This is not to say, however, that this was a seamless transition. In an interview with the creative team in Wizard #72 (1997), it was admitted that “the network has mandated the series [specifically Batman] become lighter and more appealing to kids,” as summarized by writer Rob Allstetter, and this became apparent when The New Batman Adventures debuted, featuring Batman with three sidekicks (Batgirl in nearly every episode, with Robin and Nightwing as well) and a focus on “supervillain of the week” stories. Bruce Timm added:

    The kids enjoy the fantasy element of the bizarre villains—Joker, Clayface, Catwoman, Scarecrow—so, if we concentrate on stories that deal heavily with them, either a plot they hatch in Gotham, or some unique character quirk within them, that seems to propel a fun story that Batman can get involved with.

And while some excellent episodes did come out under this mandate—“Never Fear” and “Over the Edge” come to mind—the shift in tone was noticeable in ways other than the redesigned cast. For example, compare the nuanced portrayal of the villain Two-Face in his best BTAS episodes (“Two-Face,” “Second Chance”), where his vulnerability and friendship with Bruce Wayne are key plot points, with his (forgive me) two-dimensional appearance in TNBA’s “Sins of the Father,” where he’s just a themed bad guy ransoming the city. Simply put, this mandate changed the Batman series, and it bled into Superman as well.

An example of this tonal shift can be found in the Season Two episode “Livewire,” which dealt heavily with the public’s perception of the Man of Steel. In the episode, talk radio personality Leslie Willis rails against Metropolis’ slavish devotion to Superman. Why? Well…at one point, she does imply to Lois that it may have a feminist basis (“To make it in this town, I had to be better, sharper, and louder than any man to get half as much notice! And nothing was handed to me on a silver platter either, unlike your friend Superman!”), but a more likely culprit is the episode’s implication that the radio station is owned by Lex Luthor, who probably wants a shock jock trashing Superman on a regular basis. Then, after Willis is transformed into Livewire and goes on a rampage for…some reason, there’s a scene with reporters asking Superman if he did everything he could to save Willis from being electrocuted, considering what she said about him on air, and even by episode’s end there is still a question as to the Man of Steel’s involvement in regards to the public. Aside from the flashy fight scenes, the plot of the story kind of goes nowhere. However, in a 2006 World’s Finest interview with co-writer Evan Dorkin, he revealed that there was originally more to this episode:

    I’m not crazy about the episode; I wanted a bigger ending, and I think a few things fall flat. […] ‘Livewire’ was supposed to be a first season episode, and the early premise had a lot more material about how people were coping with the concept of having Superman in their midst. He was supposed to ‘come out’ in the episode, appear publicly for the first time and address the citizens of Metropolis, answering public concerns about his being a potential threat, or posing as a hero to cover a plot to invade the planet by his fellow super-beings. I think that lent itself to some more interesting material than what we got.

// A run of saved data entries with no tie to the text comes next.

(** * Gift: an extensible type-system interface (types/BaseType.cpp)

    A shallow embedding of [GiftedBaseType] (the capability contract with
    its default derived comparators and its default [VectorizedEqual]) and
    of [GiftedIntegerType] (the one concrete variant), together with the
    properties the design document states about them.

    Modelling conventions.
    - [std::uint64_t] is a [Z] kept in [0, 2^64); every arithmetic
      operation writes its wrap-around out.  [std::size_t] is an [N], with
      the wrap-around of [i * elementLength] written out.
    - A [const char*] is the list of bytes readable from the pointer on;
      pointer arithmetic drops a prefix.  A read past the end of the
      readable bytes has no defined behaviour: it is [None].  Alignment is
      not tracked.
    - A [bool&] output parameter is passed in and returned.
    - Objects that are mutated through pointers live in a store
      ([gmap positive GiftedObject]); methods are first given on values and then
      lifted to the store, where receiver and operand may be one object. *)

From Stdlib Require Import ZArith List Lia.
From Stdlib Require Import Strings.Byte.
From stdpp Require Import base option list gmap fin_maps.

Local Open Scope Z_scope.

(** ** Machine integers *)

Definition uint64_modulus : Z := 2 ^ 64.

(** Arithmetic on [std::uint64_t] is modulo 2^64. *)
Definition uint64_wrap (z : Z) : Z := z mod uint64_modulus.

Definition is_uint64 (z : Z) : Prop := 0 <= z < uint64_modulus.

Definition size_t_modulus : N := (2 ^ 64)%N.

(** Arithmetic on [std::size_t] is modulo 2^64 as well. *)
Definition size_t_wrap (n : N) : N := (n mod size_t_modulus)%N.

(** ** Bytes in memory and the host's byte order *)

Inductive ByteOrder : Type := LittleEndian | BigEndian.

(** The platform the program runs on fixes how a multi-byte object is laid
    out; the source never names it (it only reinterprets pointers). *)
Class Host : Type := host_order : ByteOrder.

Definition byte_val (b : byte) : Z := Z.of_N (Byte.to_N b).

Definition byte_of_Z (z : Z) : byte :=
  match Byte.of_N (Z.to_N (Z.land z 255)) with
  | Some b => b
  | None => x00
  end.

(** The unsigned integer held by a run of bytes whose first byte is the
    most significant one. *)
Definition combine_msb_first (bs : list byte) : Z :=
  fold_left (fun acc b => Z.lor (Z.shiftl acc 8) (byte_val b)) bs 0.

Definition combine_bytes (order : ByteOrder) (bs : list byte) : Z :=
  match order with
  | BigEndian => combine_msb_first bs
  | LittleEndian => combine_msb_first (rev bs)
  end.

(** [*reinterpret_cast<const std::uint64_t*>(payload)]: the eight bytes at
    [payload], read as one object in the host's order.  Fewer than eight
    readable bytes: the read is out of bounds. *)
Definition load_uint64 `{Host} (payload : list byte) : option Z :=
  match payload with
  | b0 :: b1 :: b2 :: b3 :: b4 :: b5 :: b6 :: b7 :: _ =>
      Some (combine_bytes host_order [b0; b1; b2; b3; b4; b5; b6; b7])
  | _ => None
  end.

(** The object representation of a 64-bit integer (two's complement when
    it is signed), as [reinterpret_cast<char*>(&_onDisk)] exposes it. *)
Definition split_lsb_first (v : Z) : list byte :=
  map (fun k => byte_of_Z (Z.shiftr v (8 * Z.of_nat k))) (seq 0 8).

Definition object_bytes `{Host} (v : Z) : list byte :=
  match host_order with
  | LittleEndian => split_lsb_first v
  | BigEndian => rev (split_lsb_first v)
  end.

Further cracks began to appear. Metallo, after strong appearances in “The Way of All Flesh” and “Action Figures,” returned as a one-note villain in “Heavy Metal” and Season Three’s “Superman’s Pal.” They even returned his ripped skin into exactly the same configuration from the end of “Flesh,” even though it was long gone by “Action Figures.” The episode “Warrior Queen” introduced the alien villain Maxima who, in the comics, was a warrior seeking Superman as a mate in order to add his genetics to her family’s bloodline. With her enhanced strength and psionic powers, acquired through generations of selective breeding, she could have been a formidable femme fatale in the same way Catwoman is for Batman. However, in the animated series, she was portrayed as a bratty royal who wanted Superman merely because he was hot. However, the most disappointing cuts may have been to “Little Girl Lost,” the two-part episode debuting Supergirl. Aside from a surprising amount of material that was cut for time (and later reused in Superman Adventures #21), co-writer Evan Dorkin revealed how the ending was originally very different:

    Sarah [Dyer] and I have writing credits on both episodes. Paul and Alan have co-writing credits on part one, and we have a story credit on the second episode, but I forget the name of the writer [Rich Fogel]. The second half was changed fairly last minute, and a regular series writer reworked the plot. Originally, Granny Goodness was bringing together wayward teens and training them with Apokolips technology because she was harvesting them as source material for creating new Parademons. It was a riff on Paradise Island from Pinocchio, where the kids were taken in and transformed into donkeys.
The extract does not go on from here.